(** X13. The flag of the first day. [_define_start_and_end_dates] reads
    the start of the calibration period from the entry of the start date, so
    the two dates are equal and [_determine_day_flags] never answers
    "CS start date". And on the table that [LOONE_Q] builds, whose rows start
    the day before the start date, row 2 is the day after the start date: the
    flag of the first simulated day is that date, not "SimDay1". The start
    date is taken within the years that pandas supports. *)
Theorem first_day_flag_is_the_date_after_the_start (config_dates : gmap string (list Z))
    (data : gmap string DataFrame) (config : gmap string val) (periods : nat)
    (s1 s2 : state) (startdate begdateCS enddate : Z * Z * Z) (lo : DataFrame) :
  (_define_start_and_end_dates config_dates s1).2 = Ok (startdate, begdateCS, enddate) →
  1678 ≤ startdate.1.1 ≤ 2261 →
  (_initialize_lo_model (date_range (prev_day startdate) periods) data config s2).2 = Ok lo →
  begdateCS = startdate
  ∧ (∀ s v, (_determine_day_flags startdate begdateCS s).2 = Ok v → v ≠ VStr "CS start date")
  ∧ ((3 ≤ periods)%nat →
     ∀ mv, (_determine_day_flags startdate begdateCS (mkState mv lo)).2
           = Ok (let '(y, m, d) := next_day startdate in VDate y m d)).
Proof.
  intros Hd Hy Hlo.
  destruct (_define_start_and_end_dates config_dates s1) as [s1' r1] eqn:E1.
  simpl in Hd. subst r1.
  apply define_dates_inv in E1 as (_ & -> & _ & _ & (n & Hn & Hday) & _).
  destruct (_initialize_lo_model _ data config s2) as [s2' r2] eqn:E2.
  simpl in Hlo. subst r2. apply initialize_lo_model_inv in E2 as [Hlen Hdate].
  destruct startdate as [[y m] d]. cbn [fst snd] in *.
  pose proof (next_day_prev_day y m d n Hn Hday) as Hnp.
  set (p := prev_day (y, m, d)) in *. clearbody p.
  split; [reflexivity|]. split.
  - intros s v. unfold _determine_day_flags.
    rewrite bind_unfold. simpl. rewrite bind_unfold.
    destruct (_ ≫= _) as [s' [[[y' m'] d']|e]]; simpl; [|discriminate].
    destruct ((m =? m') && (d =? d')) eqn:Hmd; simpl; [by intros [= <-]|].
    destruct (y =? y'), (m =? m'), (d =? d'); simpl in *; try discriminate; by intros [= <-].
  - intros Hp mv.
    pose proof (next_day_differs y m d n Hn Hday) as Hne.
    destruct (next_day (y, m, d)) as [[y' m'] d'] eqn:Hnd. cbn [fst snd] in Hne.
    unfold _determine_day_flags.
    rewrite bind_unfold. simpl. unfold df_iloc. rewrite Hdate.
    rewrite ?bind_unfold. simpl.
    rewrite date_range_lookup_2 by exact Hp.
    rewrite Hnp, Hnd. simpl. rewrite Hne. simpl.
    destruct (y =? y'), (m =? m'), (d =? d'); simpl in *; try discriminate; reflexivity.
Qed.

_What you have to do_: Each of the records should be retyped exactly.

_Solved problem_:
(** X13. The flag of the first day. [_define_start_and_end_dates] reads
    the start of the calibration period from the entry of the start date, so
    the two dates are equal and [_determine_day_flags] never answers
    "CS start date". And on the table that [LOONE_Q] builds, whose rows start
    the day before the start date, row 2 is the day after the start date: the
    flag of the first simulated day is that date, not "SimDay1". The start
    date is taken within the years that pandas supports. *)
Theorem first_day_flag_is_the_date_after_the_start (config_dates : gmap string (list Z))
    (data : gmap string DataFrame) (config : gmap string val) (periods : nat)
    (s1 s2 : state) (startdate begdateCS enddate : Z * Z * Z) (lo : DataFrame) :
  (_define_start_and_end_dates config_dates s1).2 = Ok (startdate, begdateCS, enddate) →
  1678 ≤ startdate.1.1 ≤ 2261 →
  (_initialize_lo_model (date_range (prev_day startdate) periods) data config s2).2 = Ok lo →
  begdateCS = startdate
  ∧ (∀ s v, (_determine_day_flags startdate begdateCS s).2 = Ok v → v ≠ VStr "CS start date")
  ∧ ((3 ≤ periods)%nat →
     ∀ mv, (_determine_day_flags startdate begdateCS (mkState mv lo)).2
           = Ok (let '(y, m, d) := next_day startdate in VDate y m d)).
Proof.
  intros Hd Hy Hlo.
  destruct (_define_start_and_end_dates config_dates s1) as [s1' r1] eqn:E1.
  simpl in Hd. subst r1.
  apply define_dates_inv in E1 as (_ & -> & _ & _ & (n & Hn & Hday) & _).
  destruct (_initialize_lo_model _ data config s2) as [s2' r2] eqn:E2.
  simpl in Hlo. subst r2. apply initialize_lo_model_inv in E2 as [Hlen Hdate].
  destruct startdate as [[y m] d]. cbn [fst snd] in *.
  pose proof (next_day_prev_day y m d n Hn Hday) as Hnp.
  set (p := prev_day (y, m, d)) in *. clearbody p.
  split; [reflexivity|]. split.
  - intros s v. unfold _determine_day_flags.
    rewrite bind_unfold. simpl. rewrite bind_unfold.
    destruct (_ ≫= _) as [s' [[[y' m'] d']|e]]; simpl; [|discriminate].
    destruct ((m =? m') && (d =? d')) eqn:Hmd; simpl; [by intros [= <-]|].
    destruct (y =? y'), (m =? m'), (d =? d'); simpl in *; try discriminate; by intros [= <-].
  - intros Hp mv.
    pose proof (next_day_differs y m d n Hn Hday) as Hne.
    destruct (next_day (y, m, d)) as [[y' m'] d'] eqn:Hnd. cbn [fst snd] in Hne.
    unfold _determine_day_flags.
    rewrite bind_unfold. simpl. unfold df_iloc. rewrite Hdate.
    rewrite ?bind_unfold. simpl.
    rewrite date_range_lookup_2 by exact Hp.
    rewrite Hnp, Hnd. simpl. rewrite Hne. simpl.
    destruct (y =? y'), (m =? m'), (d =? d'); simpl in *; try discriminate; reflexivity.
Qed.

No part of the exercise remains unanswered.